Anyone sitting at Ball Arena Friday night for a 129-93 Nuggets win, though, could be convinced there’s enough magic in Nikola Jokic’s fingertips to flip that switch all by his towering self.

It was a sloppy first half for the MVP, all things considered. He flung a couple of passes carelessly. He hung his head after a 3-pointer doinked off the rim. The Nuggets, despite the Jazz starting 0 for 10 from deep, were up just seven with 4.1 seconds left in the first half.

And then Jokic took an inbound, Euro-stepped his way around Jazz guard Collin Sexton, and flicked a one-handed moonbeam 62 feet towards the opposing rim. No shred of effort. As casual as an accountant chucking an unwanted spreadsheet in the trash.

The toss fell, from the same rafters Malone had squinted up at minutes earlier, and swished home so neatly it upturned the net. Ball Arena erupted to its feet. Sexton’s shoulders slouched, deflated. One fan, as Jokic exited the tunnel at the halftime break, bowed two hands to him in sheer reverence.

“When it left your hands,” Malone recounted asking Jokic, after the win, “did you think it was going in?”

 

“Actually,” Jokic responded, as Malone remembered, “I did.”

It was another highlight in an all-time great campaign overflowing with them, Jokic freewheeling his way to a ho-hum 27 points, 14 rebounds and six assists.
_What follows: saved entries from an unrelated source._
(** * RP2040 machine package: I2C master driver and GPIO interrupt dispatch

    Shallow embedding of [src/machine/machine_rp2040_i2c.go] and of the
    interrupt part of [src/machine/machine_rp2040_gpio.go].

    Memory-mapped registers are volatile: what a load returns is decided by
    the hardware, not by the last store.  The hardware is therefore a
    [device], a function from the access history to the value of the next
    load, and every load and store is appended to a log.  Busy-wait loops
    take a bound on their number of iterations and report [Spins] when the
    bound is reached. *)

From Stdlib Require Import ZArith List String Bool Lia.
From stdpp Require Import base list.
Import ListNotations.
Open Scope Z_scope.

(** ** Machine integers *)

Definition uint32 (x : Z) : Z := x mod 2 ^ 32.
Definition uint8 (x : Z) : Z := x mod 2 ^ 8.

Definition boolToBit (a : bool) : Z := if a then 1 else 0.

Definition umax32 (a b : Z) : Z := if a >? b then a else b.

Definition MHz : Z := 1000000.

(** ** Registers and the access log *)

Inductive reg : Type :=
| IC_CON | IC_TAR | IC_DATA_CMD | IC_FS_SCL_HCNT | IC_FS_SCL_LCNT
| IC_RAW_INTR_STAT | IC_RX_TL | IC_TX_TL | IC_CLR_TX_ABRT | IC_CLR_STOP_DET
| IC_ENABLE | IC_RXFLR | IC_SDA_HOLD | IC_TX_ABRT_SOURCE | IC_DMA_CR
| IC_FS_SPKLEN
| RESETS_RESET | RESETS_RESET_DONE
| SPINLOCK (num : Z)
| NVIC_ICPR | NVIC_ISER | NVIC_ICER
| PROC_INTS (core idx : Z).

Definition reg_eqb (a b : reg) : bool :=
  match a, b with
  | IC_CON, IC_CON | IC_TAR, IC_TAR | IC_DATA_CMD, IC_DATA_CMD
  | IC_FS_SCL_HCNT, IC_FS_SCL_HCNT | IC_FS_SCL_LCNT, IC_FS_SCL_LCNT
  | IC_RAW_INTR_STAT, IC_RAW_INTR_STAT | IC_RX_TL, IC_RX_TL
  | IC_TX_TL, IC_TX_TL | IC_CLR_TX_ABRT, IC_CLR_TX_ABRT
  | IC_CLR_STOP_DET, IC_CLR_STOP_DET | IC_ENABLE, IC_ENABLE
  | IC_RXFLR, IC_RXFLR | IC_SDA_HOLD, IC_SDA_HOLD
  | IC_TX_ABRT_SOURCE, IC_TX_ABRT_SOURCE | IC_DMA_CR, IC_DMA_CR
  | IC_FS_SPKLEN, IC_FS_SPKLEN | RESETS_RESET, RESETS_RESET
  | RESETS_RESET_DONE, RESETS_RESET_DONE
  | NVIC_ICPR, NVIC_ICPR | NVIC_ISER, NVIC_ISER | NVIC_ICER, NVIC_ICER => true
  | SPINLOCK n, SPINLOCK m => n =? m
  | PROC_INTS k i, PROC_INTS k' i' => (k =? k') && (i =? i')
  | _, _ => false
  end.

(** Functions stored in the vector table and in the callback table are
    compared with [nil] only; a function value is modelled by its name. *)
Inductive irqHandler : Type :=
| gpioirqHandler_fn
| user_handler (name : nat).

Definition callback : Type := nat.

(** What a call does to the outside, in order: a load of a register with
    the value it returned, a store with the value written, masking and
    restoring interrupts, a memory barrier, the calls to the pin helpers
    [setInterrupt] and [acknowledgeInterrupt] (defined in another file of
    the package, logged with their arguments), and the call of a user
    callback with its arguments. *)
Inductive event : Type :=
| Load (r : reg) (v : Z)
| Store (r : reg) (v : Z)
| InterruptDisable
| InterruptRestore
| Dmb
| SetInterrupt (p change : Z) (enabled : bool)
| AcknowledgeInterrupt (p change : Z)
| Call (f : callback) (args : list Z).

(** The log holds the newest event first. *)
Definition log := list event.

(** The hardware: the value of the next load of [r] after the history. *)
Definition device := log -> reg -> Z.

Definition is_store_to (r : reg) (a : event) : bool :=
  match a with Store r' _ => reg_eqb r r' | _ => false end.

Definition is_load_of (r : reg) (a : event) : bool :=
  match a with Load r' _ => reg_eqb r r' | _ => false end.

(** Number of stores to [r] and of loads of [r] in a log. *)
Fixpoint stores_to (r : reg) (l : log) : nat :=
  match l with
  | [] => 0%nat
  | a :: l' => ((if is_store_to r a then 1 else 0) + stores_to r l')%nat
  end.

Fixpoint loads_of (r : reg) (l : log) : nat :=
  match l with
  | [] => 0%nat
  | a :: l' => ((if is_load_of r a then 1 else 0) + loads_of r l')%nat
  end.

(** The value last stored to [r], when there is one. *)
Fixpoint last_store (r : reg) (l : log) : option Z :=
  match l with
  | [] => None
  | Store r' v :: l' => if reg_eqb r r' then Some v else last_store r l'
  | _ :: l' => last_store r l'
  end.
(** * Rendering of diagnostics in [src/libutil/error.cc]

    A shallow embedding of [showErrPos], [getCodeLines], [printCodeLines] and
    of [operator<<(std::ostream &, const ErrorInfo &)], followed by the
    properties of the rendered report.

    Conventions of the embedding:
    - an [int] is an integer of [Z]. The code adds or subtracts 1 or 2 on
      line numbers and counts the lines read, which stays inside the range of
      [int] unless a position sits at the very end of that range; the
      [size_t] to [int] conversion of the header arithmetic is written out
      ([int_of_size_t]);
    - a [std::ostream] is the text written to it so far, [std::endl] is a
      line feed;
    - [std::optional] is [option]; reading through an empty optional with
      [operator*] has no defined result ([Undefined]);
    - [fmt] is written out template by template, the template quoted next
      to each use; the colour macros are spliced into the templates and are
      taken to hold no format directive;
    - the file system is a function from paths to what [open] and the
      successive calls of [readLine] deliver, and every system call and
      [printError] of [getCodeLines] is recorded in a trace;
    - [error.hh], [logging.hh], [ansicolor.hh] and [util.cc] are not part of
      the sources: the records follow the fields the code uses, the
      enumerators of [Verbosity] and the colour macros are parameters, and
      [readLine] is the stream of lines it returns. *)

From Stdlib Require Import ZArith List String Ascii Bool Lia.
Import ListNotations.

Open Scope string_scope.
Open Scope Z_scope.

(** ** Text helpers *)

Definition endl : string := String (ascii_of_nat 10) "".

(** [n] copies of the one-character text [c], as the loops
    [for (int i = 0; i < n; ++i) s.append(c)] build them; the loop body never
    runs when [n <= 0]. *)
Fixpoint replicate (n : nat) (c : string) : string :=
  match n with
  | O => ""
  | S n' => c ++ replicate n' c
  end.

Definition appendLoop (n : Z) (c : string) : string := replicate (Z.to_nat n) c.

(** Decimal rendering of an [int], as a stream prints it. *)
Definition digitChar (d : Z) : ascii := ascii_of_nat (48 + Z.to_nat d).

Fixpoint showDigits (fuel : nat) (n : Z) (acc : string) : string :=
  match fuel with
  | O => acc
  | S fuel' =>
      let acc' := String (digitChar (n mod 10)) acc in
      if n / 10 =? 0 then acc' else showDigits fuel' (n / 10) acc'
  end.

Definition showNonneg (n : Z) : string :=
  showDigits (S (Z.to_nat (Z.log2 n))) n "".

Definition showInt (n : Z) : string :=
  if n <? 0 then "-" ++ showNonneg (- n) else showNonneg n.

(** The [%|N$5d|] directive: right-aligned in a field at least 5 wide. *)
Definition setw (w : nat) (s : string) : string :=
  replicate (w - String.length s) " " ++ s.

Definition value_or {A : Type} (o : option A) (d : A) : A :=
  match o with
  | Some a => a
  | None => d
  end.

(** ** Data model *)

(** Modelled from the spec: [error.hh], which declares [ErrPos], [NixCode] and
    [ErrorInfo], is not part of the sources. The records are the spec's
    Position, SourceSnippet and DiagnosticReport, with the field names the
    code uses. *)
Record ErrPos := mkErrPos
  { line : Z;
    column : Z;
    file : string }.

Record NixCode := mkNixCode
  { errPos : ErrPos;
    prevLineOfCode : option string;
    errLineOfCode : option string;
    nextLineOfCode : option string }.

(** [level] is the numeric value of a [Verbosity]; [hint] is the text
    [hintformat::str()] yields. [ErrorInfo::programName] is static and is
    passed to the renderer separately. *)
Record ErrorInfo := mkErrorInfo
  { level : Z;
    name : string;
    description : string;
    hint : option string;
    nixCode : option NixCode }.

(** The enumerators of [Verbosity] are declared in [logging.hh], the colour
    macros in [ansicolor.hh]; neither header is part of the sources, so their
    values are parameters of the embedding: the code is embedded for every
    choice of them. *)
Class VerbosityEnum := mkVerbosityEnum
  { lvlError : Z;
    lvlWarn : Z;
    lvlInfo : Z;
    lvlTalkative : Z;
    lvlChatty : Z;
    lvlVomit : Z;
    lvlDebug : Z }.

Definition enumerators {V : VerbosityEnum} : list Z :=
  [lvlError; lvlWarn; lvlInfo; lvlTalkative; lvlChatty; lvlVomit; lvlDebug].

Class AnsiColors := mkAnsiColors
  { ANSI_NORMAL : string;
    ANSI_RED : string;
    ANSI_GREEN : string;
    ANSI_YELLOW : string;
    ANSI_BLUE : string }.

(** Modelled from the spec: values for the enumerators where a report is
    evaluated, the spec's enumeration Error, Warn, Info, Talkative, Chatty,
    Vomit, Debug numbered from 0 in that order (the order of the [switch]). *)
Definition switchOrder : VerbosityEnum := mkVerbosityEnum 0 1 2 3 4 5 6.

Definition ESC : string := String (ascii_of_nat 27) "".

(** Modelled from the spec: values for the colour macros where a report is
    evaluated. The spec has them wrap text in on/off escape sequences, which
    a non-colouring environment renders as empty texts: [sgrColors] takes the
    usual SGR sequences, [noColors] the empty ones. *)
Definition sgrColors : AnsiColors :=
  mkAnsiColors (ESC ++ "[0m") (ESC ++ "[31;1m") (ESC ++ "[32;1m")
               (ESC ++ "[33;1m") (ESC ++ "[34;1m").

Definition noColors : AnsiColors := mkAnsiColors "" "" "" "" "".

(** The text left when the escape sequences [ESC ... m] are taken out. *)
Fixpoint stripEscapes (inEscape : bool) (s : string) : string :=
  match s with
  | "" => ""
  | String c rest =>
      if inEscape then stripEscapes (negb (Ascii.eqb c "m")) rest
      else if Ascii.eqb c (ascii_of_nat 27) then stripEscapes true rest
      else String c (stripEscapes false rest)
  end.

Definition visibleLength (s : string) : nat := String.length (stripEscapes false s).

(** ** showErrPos *)

Definition showErrPos (errPos : ErrPos) : string :=
  if line errPos >? 0 then
    if column errPos >? 0 then
      (* fmt("(%1%:%2%)", errPos.line, errPos.column) *)
      "(" ++ showInt (line errPos) ++ ":" ++ showInt (column errPos) ++ ")"
    else
      (* fmt("(%1%)", errPos.line) *)
      "(" ++ showInt (line errPos) ++ ")"
  else "".

(** The conversion of a [size_t] sum to [int]: reduction modulo 2^32 into
    the signed range. *)
Definition int_of_size_t (n : nat) : Z :=
  (Z.of_nat n + 2 ^ 31) mod 2 ^ 32 - 2 ^ 31.

(** ** getCodeLines *)

(** What the [try] block can throw: the [SysError] of a failed [open], and
    what [readLine] throws. All of it derives from [std::exception];
    [EndOfFile] is caught on its own. An exception carries the text its
    [what()] returns. For the classes of [BaseError] that text is
    [calcWhat()], the report of the error as [operator<<] renders it, and
    not the message the exception was built from; it depends on the
    constructors of [error.hh], which are not part of the sources. *)
Inductive Exception :=
| EndOfFile (what : string)
| SysError (what : string)
| OtherException (what : string).

Definition what (e : Exception) : string :=
  match e with
  | EndOfFile w => w
  | SysError w => w
  | OtherException w => w
  end.

(** What a call does: it returns, it leaves by an exception, or it has no
    defined behaviour. *)
Inductive Behaviour (A : Type) :=
| Defined (a : A)
| Raised (e : Exception)
| Undefined.
Arguments Defined {A} a.
Arguments Raised {A} e.
Arguments Undefined {A}.

(** Modelled from the spec: [open] and [readLine] ([util.cc]) are not part of
    the sources; the spec asks for the capability to open a file for reading,
    read one line at a time and detect the end of the stream. A descriptor is
    the lines the successive calls of [readLine] return, followed by the
    exception that ends the stream ([EndOfFile] at the end of the file). Which
    bytes of a file make up a line (a last line without line feed, say) is
    [readLine]'s business: the stream holds the lines as [getCodeLines]
    receives them. A failed [open] comes with the text [what()] returns for
    the [SysError] that line 68 throws for it. *)
Inductive OpenResult :=
| OpenFailed (what : string)
| Opened (stream : list string) (ending : Exception).

Definition FileSystem := string -> OpenResult.

Inductive Effect :=
| Open (path : string)
| ReadLine
| Close
| PrintError (msg : string).
(** ** Lemmas: the DMRS rows *)

Lemma assign_slice_stride2 row :
  assign_slice None None 2 1 row = set_where type1_mask 1 row.
Proof.
  unfold assign_slice. apply set_where_ext. intros j Hj.
  unfold in_slice, type1_mask. rewrite Z.sub_0_r.
  replace (0 <=? Z.of_nat j) with true by lia.
  replace (Z.of_nat j <? Z.of_nat (length row)) with true by lia. done.
Qed.

Lemma assign_slice_full row :
  assign_slice None None 1 1 row = replicate (length row) 1.
Proof.
  unfold assign_slice. apply list_eq. intros j. rewrite lookup_set_where.
  destruct (row !! j) as [x|] eqn:E; simpl.
  - apply lookup_lt_Some in E as Hj.
    rewrite lookup_replicate_2 by done.
    unfold in_slice. rewrite Z.mod_1_r.
    replace (0 <=? Z.of_nat j) with true by lia.
    replace (Z.of_nat j <? Z.of_nat (length row)) with true by lia. done.
  - symmetry. apply lookup_replicate_None. by apply lookup_ge_None.
Qed.

Lemma foldl_set_where {K} (cond : K -> bool) (P : K -> nat -> bool) v ks row :
  foldl (fun row k => if cond k then set_where (P k) v row else row) row ks
  = set_where (fun j => existsb (fun k => cond k && P k j) ks) v row.
Proof.
  revert row. induction ks as [|k ks IH]; intros row; simpl.
  - apply list_eq. intros j. rewrite lookup_set_where.
    by destruct (row !! j).
  - rewrite IH. destruct (cond k); simpl.
    + rewrite set_where_compose. apply set_where_ext. intros j _.
      apply orb_comm.
    + done.
Qed.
Denver’s defense, struggling mightily since the All-Star break, propped up Jokic’s offensive brilliance the rest of the way, holding Utah to 36% from the floor. Yes, the Jazz had lost 14 of their last 15 in their hunt to capture the Cooper Flagg. Yes, they started three rookies and a center, in Oscar Tshiebwe, who’s played 18 NBA games. But the Nuggets played personnel beautifully — giving Jazz rookie Collier a cushion in an 0-for-7 night, pressing up on sparkplug Keyonte George in a 5-for-17 night — and were buoyed by ascending 6-foot-7 wraith Peyton Watson.

Malone tabbed Watson to start in place of Jamal Murray Friday in a jumbo-sized lineup. His offensive limitations were still apparent, finishing with eight points and missing both of his threes. But his sheer effort gave Utah fits.

He met Sexton at the rim to ward off a layup on one second-quarter possession, then closed out on him so viciously that Sexton stepped out of bounds a few seconds later. He stuffed three Nuggets shots, and sprinted from half court to chase down and foul Utah’s Kyle Filipowski on a second-half breakaway. And Watson soared for three dunks in less than a minute of clock in the third quarter, capping off the sequence with a windmill, roaring to the crowd at Ball as Jazz coach Will Hardy called for a timeout.

“Peyton was our defensive player of the game tonight,” Malone said, postgame. “I felt he did a really nice job for us. He’s playing really good basketball for us right now, and that’s great to see, because he’s an important piece for this franchise, not just this year, but obviously moving forward.”

Michael Porter Jr. added 20 points and a career-high-tying four blocks. Russell Westbrook feasted in the midrange on his way to 17 points. And the Nuggets streaked to a 90-58 run the rest of the way from that second-quarter Malone timeout — switch firmly flipped.